To do: Pull every line of the entries that has the word "expectedArgsCount".
Data shown Start Marker
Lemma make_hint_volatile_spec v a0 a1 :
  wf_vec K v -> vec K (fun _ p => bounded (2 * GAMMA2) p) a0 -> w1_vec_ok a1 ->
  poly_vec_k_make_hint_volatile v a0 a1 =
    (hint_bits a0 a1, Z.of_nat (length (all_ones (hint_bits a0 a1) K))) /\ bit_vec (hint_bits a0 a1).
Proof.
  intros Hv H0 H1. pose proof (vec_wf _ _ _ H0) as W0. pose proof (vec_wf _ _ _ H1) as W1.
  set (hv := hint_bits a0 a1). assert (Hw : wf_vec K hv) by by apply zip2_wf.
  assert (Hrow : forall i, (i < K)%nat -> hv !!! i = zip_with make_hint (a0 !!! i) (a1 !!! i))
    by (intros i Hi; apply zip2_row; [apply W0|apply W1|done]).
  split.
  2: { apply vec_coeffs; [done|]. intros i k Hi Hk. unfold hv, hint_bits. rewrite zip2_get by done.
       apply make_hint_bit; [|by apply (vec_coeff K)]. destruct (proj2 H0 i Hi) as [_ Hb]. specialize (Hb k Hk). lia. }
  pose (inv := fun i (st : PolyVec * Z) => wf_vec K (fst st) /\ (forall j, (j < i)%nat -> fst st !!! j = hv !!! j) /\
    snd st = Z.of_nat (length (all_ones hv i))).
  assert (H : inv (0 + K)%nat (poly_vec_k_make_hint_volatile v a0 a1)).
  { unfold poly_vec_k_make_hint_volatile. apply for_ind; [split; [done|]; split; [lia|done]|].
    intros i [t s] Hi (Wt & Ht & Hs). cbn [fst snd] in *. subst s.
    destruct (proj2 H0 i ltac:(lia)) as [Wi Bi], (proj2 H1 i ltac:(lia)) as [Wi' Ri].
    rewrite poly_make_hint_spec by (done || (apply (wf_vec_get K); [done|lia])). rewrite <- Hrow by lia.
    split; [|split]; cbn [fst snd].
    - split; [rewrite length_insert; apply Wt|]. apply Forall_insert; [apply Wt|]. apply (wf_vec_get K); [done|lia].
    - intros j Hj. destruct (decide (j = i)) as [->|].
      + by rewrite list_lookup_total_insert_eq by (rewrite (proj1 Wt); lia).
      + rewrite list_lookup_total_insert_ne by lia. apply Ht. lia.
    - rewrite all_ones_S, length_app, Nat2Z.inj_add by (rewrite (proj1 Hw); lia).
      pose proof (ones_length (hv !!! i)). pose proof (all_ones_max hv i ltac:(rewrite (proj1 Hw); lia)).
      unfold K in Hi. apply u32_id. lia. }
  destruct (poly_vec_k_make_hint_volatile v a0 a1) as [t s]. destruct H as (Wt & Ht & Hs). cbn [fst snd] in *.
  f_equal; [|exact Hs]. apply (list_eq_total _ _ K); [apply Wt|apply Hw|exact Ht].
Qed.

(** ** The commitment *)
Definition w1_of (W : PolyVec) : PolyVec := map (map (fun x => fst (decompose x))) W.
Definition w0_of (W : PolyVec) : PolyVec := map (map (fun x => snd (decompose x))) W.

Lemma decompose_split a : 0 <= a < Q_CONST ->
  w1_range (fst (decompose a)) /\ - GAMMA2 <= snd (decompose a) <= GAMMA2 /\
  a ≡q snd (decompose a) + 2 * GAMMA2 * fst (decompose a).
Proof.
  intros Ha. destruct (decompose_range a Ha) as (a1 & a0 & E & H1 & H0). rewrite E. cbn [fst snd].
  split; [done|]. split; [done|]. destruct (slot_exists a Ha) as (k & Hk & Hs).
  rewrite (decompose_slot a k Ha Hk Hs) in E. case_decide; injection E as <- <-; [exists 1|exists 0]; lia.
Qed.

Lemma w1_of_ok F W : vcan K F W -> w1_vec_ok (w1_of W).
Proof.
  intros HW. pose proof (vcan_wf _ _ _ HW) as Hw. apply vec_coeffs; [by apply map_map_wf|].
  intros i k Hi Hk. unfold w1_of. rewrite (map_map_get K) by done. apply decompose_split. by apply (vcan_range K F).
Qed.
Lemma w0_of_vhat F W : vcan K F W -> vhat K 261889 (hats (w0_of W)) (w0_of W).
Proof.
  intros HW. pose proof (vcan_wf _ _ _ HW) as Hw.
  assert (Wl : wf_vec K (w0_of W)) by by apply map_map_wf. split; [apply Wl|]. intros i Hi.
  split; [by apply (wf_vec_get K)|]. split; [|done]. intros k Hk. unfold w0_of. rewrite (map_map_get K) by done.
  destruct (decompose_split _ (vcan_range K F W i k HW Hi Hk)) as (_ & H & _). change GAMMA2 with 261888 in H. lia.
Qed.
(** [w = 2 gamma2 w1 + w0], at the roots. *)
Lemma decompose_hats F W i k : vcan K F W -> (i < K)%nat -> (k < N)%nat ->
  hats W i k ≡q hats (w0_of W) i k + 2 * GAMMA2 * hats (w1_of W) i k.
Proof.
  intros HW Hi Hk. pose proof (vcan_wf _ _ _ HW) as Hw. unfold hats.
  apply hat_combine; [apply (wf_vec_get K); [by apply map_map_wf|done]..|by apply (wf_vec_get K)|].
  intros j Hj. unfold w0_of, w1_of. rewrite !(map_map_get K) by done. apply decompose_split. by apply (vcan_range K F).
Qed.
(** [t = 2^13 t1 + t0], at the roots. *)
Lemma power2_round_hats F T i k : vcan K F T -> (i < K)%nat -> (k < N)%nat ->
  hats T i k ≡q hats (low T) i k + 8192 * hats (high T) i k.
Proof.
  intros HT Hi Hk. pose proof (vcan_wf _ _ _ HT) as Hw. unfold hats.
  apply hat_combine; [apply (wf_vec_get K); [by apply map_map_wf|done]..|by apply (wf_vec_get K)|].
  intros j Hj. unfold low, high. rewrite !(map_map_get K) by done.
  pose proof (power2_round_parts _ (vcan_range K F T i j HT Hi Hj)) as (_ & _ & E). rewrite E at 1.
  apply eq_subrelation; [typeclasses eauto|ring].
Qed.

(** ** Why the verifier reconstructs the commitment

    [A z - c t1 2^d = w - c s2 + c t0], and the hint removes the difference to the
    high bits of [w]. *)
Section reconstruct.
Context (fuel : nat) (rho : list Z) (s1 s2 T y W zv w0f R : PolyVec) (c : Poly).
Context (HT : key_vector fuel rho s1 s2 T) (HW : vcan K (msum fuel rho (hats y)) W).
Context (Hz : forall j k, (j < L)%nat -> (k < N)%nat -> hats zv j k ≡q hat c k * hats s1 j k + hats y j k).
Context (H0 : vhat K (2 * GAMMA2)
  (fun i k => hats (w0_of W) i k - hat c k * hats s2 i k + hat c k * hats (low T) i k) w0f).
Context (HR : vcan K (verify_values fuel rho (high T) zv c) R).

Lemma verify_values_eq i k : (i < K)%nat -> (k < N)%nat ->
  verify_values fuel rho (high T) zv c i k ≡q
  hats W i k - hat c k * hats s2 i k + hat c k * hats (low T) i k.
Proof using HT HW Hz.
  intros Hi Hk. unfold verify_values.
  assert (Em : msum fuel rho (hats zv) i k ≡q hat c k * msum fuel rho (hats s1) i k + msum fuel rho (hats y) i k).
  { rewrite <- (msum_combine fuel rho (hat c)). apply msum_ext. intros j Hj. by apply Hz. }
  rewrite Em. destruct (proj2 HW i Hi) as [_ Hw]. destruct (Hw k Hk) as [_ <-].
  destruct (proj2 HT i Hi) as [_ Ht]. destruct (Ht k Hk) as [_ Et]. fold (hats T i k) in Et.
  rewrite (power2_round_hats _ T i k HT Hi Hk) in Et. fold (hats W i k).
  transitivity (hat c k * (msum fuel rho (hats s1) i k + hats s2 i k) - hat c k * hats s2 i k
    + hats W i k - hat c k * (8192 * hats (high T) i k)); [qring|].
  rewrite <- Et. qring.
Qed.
Data shown End Marker
Data shown Start Marker
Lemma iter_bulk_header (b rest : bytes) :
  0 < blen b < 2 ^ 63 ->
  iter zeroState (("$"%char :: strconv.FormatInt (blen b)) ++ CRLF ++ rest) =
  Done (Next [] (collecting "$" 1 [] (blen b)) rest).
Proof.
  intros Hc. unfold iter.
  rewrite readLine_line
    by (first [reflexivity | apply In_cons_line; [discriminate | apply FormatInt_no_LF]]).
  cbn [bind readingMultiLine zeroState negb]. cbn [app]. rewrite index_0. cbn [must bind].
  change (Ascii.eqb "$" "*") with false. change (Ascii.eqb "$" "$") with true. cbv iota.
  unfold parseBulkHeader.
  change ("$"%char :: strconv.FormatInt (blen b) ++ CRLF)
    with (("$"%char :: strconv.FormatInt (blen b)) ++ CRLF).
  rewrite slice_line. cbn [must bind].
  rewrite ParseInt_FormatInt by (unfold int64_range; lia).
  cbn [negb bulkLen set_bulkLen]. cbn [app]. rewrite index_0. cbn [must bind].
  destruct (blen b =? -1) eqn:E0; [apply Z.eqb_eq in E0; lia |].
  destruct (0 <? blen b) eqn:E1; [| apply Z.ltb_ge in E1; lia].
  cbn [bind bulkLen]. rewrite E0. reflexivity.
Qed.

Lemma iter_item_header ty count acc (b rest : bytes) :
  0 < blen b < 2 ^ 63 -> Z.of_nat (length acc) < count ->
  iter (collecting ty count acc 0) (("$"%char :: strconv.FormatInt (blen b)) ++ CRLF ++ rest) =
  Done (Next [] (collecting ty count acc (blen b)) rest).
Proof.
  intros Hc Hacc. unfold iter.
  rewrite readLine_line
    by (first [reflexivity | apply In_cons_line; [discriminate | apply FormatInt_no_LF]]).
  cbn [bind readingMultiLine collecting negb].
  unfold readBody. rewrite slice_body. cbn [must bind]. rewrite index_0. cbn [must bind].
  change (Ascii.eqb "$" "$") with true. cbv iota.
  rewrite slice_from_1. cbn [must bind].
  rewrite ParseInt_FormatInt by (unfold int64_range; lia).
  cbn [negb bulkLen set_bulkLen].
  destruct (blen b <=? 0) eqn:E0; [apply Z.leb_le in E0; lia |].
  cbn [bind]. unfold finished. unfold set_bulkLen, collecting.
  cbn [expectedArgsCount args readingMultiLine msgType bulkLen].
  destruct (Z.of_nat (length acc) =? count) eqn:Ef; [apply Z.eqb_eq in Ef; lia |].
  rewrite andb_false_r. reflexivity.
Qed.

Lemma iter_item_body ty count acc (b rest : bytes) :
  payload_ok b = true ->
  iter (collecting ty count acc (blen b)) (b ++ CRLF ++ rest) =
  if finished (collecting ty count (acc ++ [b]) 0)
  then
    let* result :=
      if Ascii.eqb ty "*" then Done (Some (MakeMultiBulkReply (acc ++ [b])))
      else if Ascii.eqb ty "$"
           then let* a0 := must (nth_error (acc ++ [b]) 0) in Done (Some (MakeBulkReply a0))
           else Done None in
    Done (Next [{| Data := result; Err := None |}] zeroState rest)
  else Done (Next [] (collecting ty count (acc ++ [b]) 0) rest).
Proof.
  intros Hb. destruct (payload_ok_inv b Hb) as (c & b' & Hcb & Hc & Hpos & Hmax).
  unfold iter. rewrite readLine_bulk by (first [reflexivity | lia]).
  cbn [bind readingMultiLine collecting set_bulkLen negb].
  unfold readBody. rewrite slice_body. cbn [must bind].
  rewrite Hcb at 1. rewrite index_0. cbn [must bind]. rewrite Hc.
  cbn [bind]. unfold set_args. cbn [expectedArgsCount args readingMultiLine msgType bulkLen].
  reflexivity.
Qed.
Data shown End Marker
Response for this exercise:
  cbn [expectedArgsCount args readingMultiLine msgType bulkLen].
  cbn [bind]. unfold set_args. cbn [expectedArgsCount args readingMultiLine msgType bulkLen].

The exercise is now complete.